1 Oct 2013 - 10:00 p. m.

Tigrillos amenazados

El imparable crecimiento de las ciudades está acorralando y dejando sin comida a felinos, ardillas y marsupiales.

Redacción Vivir

Las imágenes de dos tigrillos atropellados (en julio y septiembre) en las lomas de El Escobero y Las Palmas, de Medellín, avivaron el debate sobre las amenazas a las que están expuestas las especies de la fauna silvestre que conviven con los habitantes de las ciudades.

Aunque para algunas personas es una sorpresa saber que a pocos kilómetros del centro de Medellín habitan este tipo de felinos y que además se encuentran en peligro, para los biólogos de Aburrá Natural, portal web que reveló los casos, es cada vez más común encontrar en la carretera los cuerpos de ardillas, marsupiales, serpientes, zorros o perros de monte.

“La construcción de nuevos edificios y carreteras está desintegrando los hábitats de estos animales, que conocemos muy poco pero nos prestan importantes servicios ecosistémicos. Los tigrillos, por ejemplo, controlan las poblaciones de roedores”, dice Juan David Sánchez, biólogo y miembro del Grupo de Mastozoología de la Universidad de Antioquia.

La afirmación de Sánchez la confirma Juan Lázaro Toro, subdirector de ecosistemas de Corantioquia (autoridad ambiental competente): al talarse el bosque en el que viven y se alimentan estos animales, explica, éstos se ven obligados a cruzar carreteras para buscar comida.

“En la noche muchos se encandilan con las luces de los carros y mueren atropellados o algunos conductores van tan rápido que no pueden disminuir la velocidad para que pasen. Corantioquia va a instalar unas señales de tránsito en Las Palmas y El Escobero que indiquen que esa es una zona de tránsito de fauna silvestre”, dice el funcionario.

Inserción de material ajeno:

Definition handle_kademlia_event (event : KademliaEvent) (w : t) : t :=
  match event with
  | RoutingUpdated peer =>
      let msg := pending_routing w !! peer in
      handle_send_bootstrap msg (inr tt) (on_pending (delete peer) w)
  | RoutablePeer _ | UnroutablePeer _ | PendingRoutablePeer _ | InboundRequest => w
  | OutboundQueryProgressed id result =>
      let msg := query_id_receivers w !! id in
      let w' := on_queries (delete id) w in
      match result with
      | QueryGetRecord result =>
          match result with
          | inr (FoundRecord rec) => handle_send_get msg (inr [rec]) w'
          | inr FinishedWithNoAdditionalRecord => handle_send_get msg (inl "No record found."%string) w'
          | inl err => handle_send_get msg (inl err) w'
          end
      | QueryPutRecord result =>
          match result with
          | inr _ => handle_send_put msg (inr tt) w'
          | inl err => handle_send_put msg (inl err) w'
          end
      | QueryBootstrap result =>
          match result with
          | inr (_, num_remaining) =>
              if num_remaining =? 0 then handle_send_bootstrap msg (inr tt) w' else w
          | inl err => handle_send_bootstrap msg (inl err) w'
          end
      | QueryOther => w
      end
  end.

Definition handle_identify_event (event : IdentifyEvent) (w : t) : t :=
  match event with
  | Received peer_id listen_addrs =>
      fold_left (fun w addr => on_swarm (kad_add_address peer_id addr) w) listen_addrs w
  | IdentifyOther => w
  end.

Definition handle_mdns_event (event : MdnsEvent) (w : t) : t :=
  match event with
  | Discovered peers =>
      fold_left (fun w '(peer_id, address) => on_swarm (kad_add_address peer_id address) w) peers w
  | Expired peers =>
      fold_left (fun w '(peer_id, address) =>
        if mdns_has_node peer_id (swarm w) then w
        else on_swarm (kad_remove_address peer_id address) w) peers w
  end.

Definition handle_swarm_event (event : SwarmEvent) (w : t) : t :=
  match event with
  | BehaviourKademlia event => handle_kademlia_event event w
  | BehaviourIdentify event => handle_identify_event event w
  | BehaviourMdns event => handle_mdns_event event w
  | ConnectionClosed peer_id (Some (ConnectionIO | ConnectionHandler)) =>
      handle_retry_connection peer_id w
  | ConnectionClosed _ _ | NewListenAddr _ | Dialing _ | SwarmOther => w
  end.

(** ** Commands.  A sender that is not stored or used is dropped: its receiver fails. *)
Definition handle_command (command : Command) (w : t) : t :=
  match command with
  | StartListening addr sender =>
      (* called once for the metrics and once for the reply *)
      let '(_, k) := swarm_listen_on addr (swarm w) in
      let '(result, k) := swarm_listen_on addr k in
      send sender (ReplyUnit result) (set_swarm k w)
  | AddAddress peer_id peer_addr sender =>
      on_pending (insert peer_id (Bootstrap sender)) (on_swarm (kad_add_address peer_id peer_addr) w)
  | Stream sender => on_outputs (fun l => l ++ [sender]) w
  | BootstrapCommand sender =>
      let '(query, k) := kad_bootstrap (swarm w) in
      let w := set_swarm k w in
      match query with
      | Some query_id => on_queries (insert query_id (Bootstrap sender)) w
      | None => w
      end
  | GetKadRecord key sender =>
      let '(query_id, k) := kad_get_record key (swarm w) in
      on_queries (insert query_id (GetRecord sender)) (set_swarm k w)
  | PutKadRecord record quorum sender =>
      let '(query, k) := kad_put_record record quorum (swarm w) in
      let w := set_swarm k w in
      match query with
      | Some query_id => on_queries (insert query_id (PutRecord sender)) w
      | None => w
      end
  | RemoveRecords keys sender =>
      let w := fold_left (fun w key => on_swarm (kad_store_remove key) w) keys w in
      send sender (ReplyUnit (inr tt)) w
  end.
End worker.
End Worker.

(** ** [service.rs]

    One request through the worker, from the command to the reply: [get_kad_record],
    [put_kad_record] and [remove_records] on the network as a whole.  An answer that does
    not arrive is an error. *)
Class Requests (Net : Type) := {
  get_kad_record : bytes -> Net -> res string (list KadRecord);
  put_kad_record : KadRecord -> Quorum -> Net -> res string unit * Net;
  request_remove_records : list bytes -> Net -> res string unit * Net
}.

Module Service.
Section service.
Context `{Requests Net}.

(** [Service]; the command channel is the network itself. *)
Record t := mk { parallel_limit : nat }.

Definition get_value (key : bytes) (net : Net) : res string (list bytes) :=
  records ← get_kad_record key net;
  Ok (fmap (M := list) rec_value records).

Definition put_value (key value : bytes) (net : Net) : res string unit * Net :=
  put_kad_record (mkRecord key value) QuorumAll net.

(** [chunks] panics on a zero size.  A failed request leaves [None]. *)
Definition get_values (self : t) (keys : list bytes) (net : Net)
    : res string (list (option (list bytes))) :=
  match keys, parallel_limit self with
  | _, O => Panic
  | _, limit =>
      results ← mapM (M := res string) (fun chunk : list bytes =>
        mapM (M := res string) (fun key => res_ok (get_value key net)) chunk) (chunks limit keys);
      Ok (concat results)
  end.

Pero el biólogo Esteban Payán, especialista en felinos y director de la Fundación Panthera, asegura que la sola señalización de la carretera no salvará la vida de estas especies.

“La situación es producto de la mala planeación de las carreteras de Colombia, que cuentan con estudios de impacto ambiental que sólo sirven de adorno porque no tienen en cuenta los ecosistemas que afectan. En este caso debieron incluir la construcción de orillas secas por las que estos animales puedan transitar e identificar lugares que se puedan declarar como reservas, áreas de amortiguación y otras zonas donde quedaría completamente prohibida la construcción de edificios. Lo que queda por hacer, entre otras estrategias, es un monitoreo de las poblaciones de tigrillos del lugar, junto a la adecuación de áreas de tránsito y la implementación de reductores de velocidad para los vehículos”, concluye Payán.